Lemma nextTarget_map reader lb : map π (all (nextTarget reader lb).1) = map π (all lb).
Proof.
  unfold nextTarget.
  destruct (reader && _); [|destruct (negb _)]; [..|done]; destruct (weighted lb); try done.
  - pose proof (nextWeighted_map (all lb) (readers lb)). by destruct (nextWeighted _ _).
  - pose proof (nextWeighted_map (all lb) (writers lb)). by destruct (nextWeighted _ _).
Qed.
End projection.

(** What [nextTarget] leaves alone. *)
Lemma nextTarget_frame reader lb :
  let lb' := (nextTarget reader lb).1 in
  writers lb' = writers lb ∧ readers lb' = readers lb ∧
  waitForHealthyContext lb' = waitForHealthyContext lb ∧
  cancelledContexts lb' = cancelledContexts lb ∧
  sessionAffinity lb' = sessionAffinity lb ∧ weighted lb' = weighted lb.
Proof.
  cbn zeta. unfold nextTarget.
  destruct (reader && _); [|destruct (negb _)]; [..|done]; destruct (weighted lb) eqn:Hw.
  all: try destruct (nextWeighted _ _); cbn; auto 10.
Qed.

(** The part of a load balancer no request changes. *)
Definition settled (lb : LoadBalancer) :=
  (map LB.identity (all lb), map state (all lb), (writers lb, readers lb),
   (waitForHealthyContext lb, cancelledContexts lb), sessionAffinity lb, weighted lb).

Lemma nextTarget_settled reader lb : settled (nextTarget reader lb).1 = settled lb.
Proof.
  unfold settled. rewrite !nextTarget_map by done.
  destruct (nextTarget_frame reader lb) as (-> & -> & -> & -> & -> & ->). done.
Qed.

(** [claimTarget], unfolded into the choice and the entry of the request. *)
Definition choose (now : Z) (r : Request) (lb : LoadBalancer) : LoadBalancer * option nat :=
  match pinnedTarget r (treatAsRead now r lb) lb with
  | Some i => (lb, Some i)
  | None => nextTarget (treatAsRead now r lb) lb
  end.

Lemma claimTarget_choose now r req lb :
  claimTarget now r req lb =
  match choose now r lb with
  | (lb', None) => (lb', Err ErrorNoHealthyTargets)
  | (lb', Some i) =>
      match all lb' !! i ≫= Target.StartRequest req with
      | Some t => (with_all (<[i := t]> (all lb')) lb', Ok (i, isReadRequest lb r))
      | None => (lb', Err ErrorDraining)
      end
  end.
Proof. unfold claimTarget, choose. by destruct (pinnedTarget _ _ _). Qed.

Lemma choose_settled now r lb : settled (choose now r lb).1 = settled lb.
Proof. unfold choose. destruct (pinnedTarget _ _ _); [done|apply nextTarget_settled]. Qed.

Lemma StartRequest_inv req t t' :
  Target.StartRequest req t = Some t' →
  state t ≠ TargetStateDraining ∧ LB.identity t' = LB.identity t ∧ state t' = state t ∧
  inflight t' = <[req := mkInflight false false]> (inflight t).
Proof. unfold Target.StartRequest. by destruct (state t) eqn:?; intros [= <-]. Qed.

Lemma claimTarget_settled now r req lb : settled (claimTarget now r req lb).1 = settled lb.
Proof.
  rewrite claimTarget_choose. pose proof (choose_settled now r lb) as H.
  destruct (choose now r lb) as [lb' [i|]]; cbn in H; [|done].
  destruct (all lb' !! i) as [t|] eqn:Hi; cbn; [|done].
  destruct (Target.StartRequest req t) as [t'|] eqn:Hs; cbn; [|done].
  apply StartRequest_inv in Hs as (_ & Hid & Hst & _).
  rewrite <-H. unfold settled. cbn.
  by rewrite !(map_insert_same _ i t t' (all lb')).
Qed.

Lemma choose_index now r lb :
  0 ≤ writerIndex lb → 0 ≤ readerIndex lb →
  0 ≤ writerIndex (choose now r lb).1 ∧ 0 ≤ readerIndex (choose now r lb).1.
Proof.
  intros Hw Hr. unfold choose. destruct (pinnedTarget _ _ _); [done|]. unfold nextTarget.
  destruct (_ && _) eqn:E1; [|destruct (negb (Nat.eqb (length (writers lb)) 0)) eqn:E2];
    [..|done]; destruct (weighted lb); cbn.
  - by destruct (nextWeighted _ _).
  - split; [done|]. apply andb_true_iff in E1 as [_ E1].
    apply negb_true_iff, Nat.eqb_neq in E1. apply Z.mod_pos_bound. lia.
  - by destruct (nextWeighted _ _).
  - apply negb_true_iff, Nat.eqb_neq in E2. split; [|done]. apply Z.mod_pos_bound. lia.
Qed.

(** *** Pools *)

Lemma elem_of_healthy_from b k ts i :
  i ∈ healthy_from b k ts ↔
  ∃ j t, i = (k + j)%nat ∧ ts !! j = Some t ∧ state t = TargetStateHealthy ∧ readonly t = b.
Proof.
  revert k. induction ts as [|t ts IH]; intros k; cbn.
  - rewrite elem_of_nil. split; [done|]. intros (j & ? & _ & ? & _). done.
  - assert (Hrec : i ∈ healthy_from b (S k) ts ↔ ∃ j u, i = (k + S j)%nat ∧ ts !! j = Some u ∧
      state u = TargetStateHealthy ∧ readonly u = b).
    { rewrite IH. by setoid_rewrite <-plus_n_Sm. }
    destruct (is_healthy t && Bool.eqb (readonly t) b) eqn:E.
    + apply andb_true_iff in E as [E1%bool_decide_eq_true E2%eqb_prop].
      rewrite elem_of_cons, Hrec. split.
      * intros [->|(j & u & ? & ?)]; [|by exists (S j), u].
        exists O, t. rewrite Nat.add_0_r. done.
      * intros ([|j] & u & -> & Hu & ?); [left; lia|right; by exists j, u].
    + rewrite Hrec. split; [intros (j & u & ? & ?); by exists (S j), u|].
      intros ([|j] & u & -> & Hu & Hs & Hb); [|by exists j, u]. exfalso.
      injection Hu as ->. subst b. unfold is_healthy in E.
      rewrite bool_decide_true, eqb_reflx in E by done. done.
Qed.

Lemma NoDup_healthy_from b k ts : NoDup (healthy_from b k ts).
Proof.
  revert k. induction ts as [|t ts IH]; intros k; cbn; [constructor|].
  destruct (_ && _); [|done]. constructor; [|done].
  rewrite elem_of_healthy_from. intros (j & ? & ? & _). lia.
Qed.

Lemma pool_ok_healthy b ts : LB.pool_ok ts b (healthy_from b 0 ts).
Proof.
  split; [apply NoDup_healthy_from|].
  intros i (j & t & -> & Ht & _ & Hb)%elem_of_healthy_from. eauto.
Qed.

Lemma pool_ok_targets ts ts' b pool :
  map LB.identity ts' = map LB.identity ts → LB.pool_ok ts b pool → LB.pool_ok ts' b pool.
Proof.
  intros Heq [Hnd Hp]. split; [done|]. intros i (t & Ht & Hb)%Hp.
  assert (Hm : map LB.identity ts' !! i = Some (LB.identity t))
    by (rewrite Heq, list_lookup_fmap, Ht; done).
  rewrite list_lookup_fmap in Hm. destruct (ts' !! i) as [t'|] eqn:E; [|done].
  exists t'. split; [done|]. unfold LB.identity in Hm. cbn in Hm. by simplify_eq.
Qed.

Lemma healthyCount_all ts :
  Nat.eqb (healthyCount ts) (length ts) = true ↔ Forall (λ t, state t = TargetStateHealthy) ts.
Proof.
  unfold healthyCount. rewrite Nat.eqb_eq.
  assert (H : ∀ l, (length (List.filter is_healthy l) ≤ length l)%nat).
  { induction l as [|t l IH]; cbn; [done|]. destruct (is_healthy t); cbn; lia. }
  induction ts as [|t ts IH]; cbn; [split; [constructor|done]|].
  rewrite Forall_cons, <-IH. specialize (H ts). unfold is_healthy at 1.
  destruct (bool_decide_reflect (state t = TargetStateHealthy)); cbn.
  - split; [intros [= ?]; auto|intros [_ ->]; done].
  - split; [lia|]. intros [??]. done.
Qed.

(** *** Invariant *)

(** An update of the targets that keeps their identities keeps the invariant. *)
Lemma wf_with_all ts lb :
  map LB.identity ts = map LB.identity (all lb) → LB.wf lb → LB.wf (with_all ts lb).
Proof. intros Heq [????]. split; cbn; [by eapply pool_ok_targets..|done|done|done]. Qed.

Lemma wf_markHealthy lb :
  LB.wf lb → LB.wf (with_context (waitForHealthyContext lb)
                      ({[waitForHealthyContext lb]} ∪ cancelledContexts lb) lb).
Proof.
  intros [????]. split; cbn; try done.
  intros c [->%elem_of_singleton|?]%elem_of_union; [done|auto].
Qed.

Lemma wf_updateHealthyTargets lb : LB.wf lb → LB.wf (updateHealthyTargets lb).
Proof.
  intros [_ _ Hw Hr Hc]. unfold updateHealthyTargets.
  set (lb1 := with_pools _ _ lb).
  assert (LB.wf lb1) by (split; try done; apply pool_ok_healthy).
  assert (LB.wf (with_all (StopHealthChecks (all lb1)) lb1)).
  { apply wf_with_all; [|done]. unfold StopHealthChecks. by rewrite map_map. }
  cbv zeta. repeat case_goal; auto using wf_markHealthy.
Qed.

Lemma wf_claimTarget now r req lb : LB.wf lb → LB.wf (claimTarget now r req lb).1.
Proof.
  intros [Hws Hrs Hw Hr Hc]. pose proof (claimTarget_settled now r req lb) as Hs.
  assert (0 ≤ writerIndex (claimTarget now r req lb).1 ∧
          0 ≤ readerIndex (claimTarget now r req lb).1) as [Hw' Hr'].
  { rewrite claimTarget_choose. pose proof (choose_index now r lb Hw Hr) as Hi.
    destruct (choose now r lb) as [lb' [i|]]; cbn in *; [|done].
    by destruct (all lb' !! i ≫= _). }
  unfold settled in Hs. injection Hs as Hid Hst Hws' Hrs' Hctx Hcan _ _.
  split; rewrite ?Hws', ?Hrs', ?Hctx, ?Hcan; try done; by eapply pool_ok_targets.
Qed.
Lemma updateHealthyTargets_targets lb :
  map LB.identity (all (updateHealthyTargets lb)) = map LB.identity (all lb) ∧
  sessionAffinity (updateHealthyTargets lb) = sessionAffinity lb.
Proof.
  unfold updateHealthyTargets. cbv zeta.
  repeat case_goal; cbn; unfold StopHealthChecks; by rewrite ?map_map.
Qed.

=======

Everything above from the line with "intros [_ _" to the line with "apply wf_with_all; [|done].", both included, must be repeated exactly, and nothing outside that range.

  intros [_ _ Hw Hr Hc]. unfold updateHealthyTargets.
  set (lb1 := with_pools _ _ lb).
  assert (LB.wf lb1) by (split; try done; apply pool_ok_healthy).
  assert (LB.wf (with_all (StopHealthChecks (all lb1)) lb1)).
  { apply wf_with_all; [|done]. unfold StopHealthChecks. by rewrite map_map. }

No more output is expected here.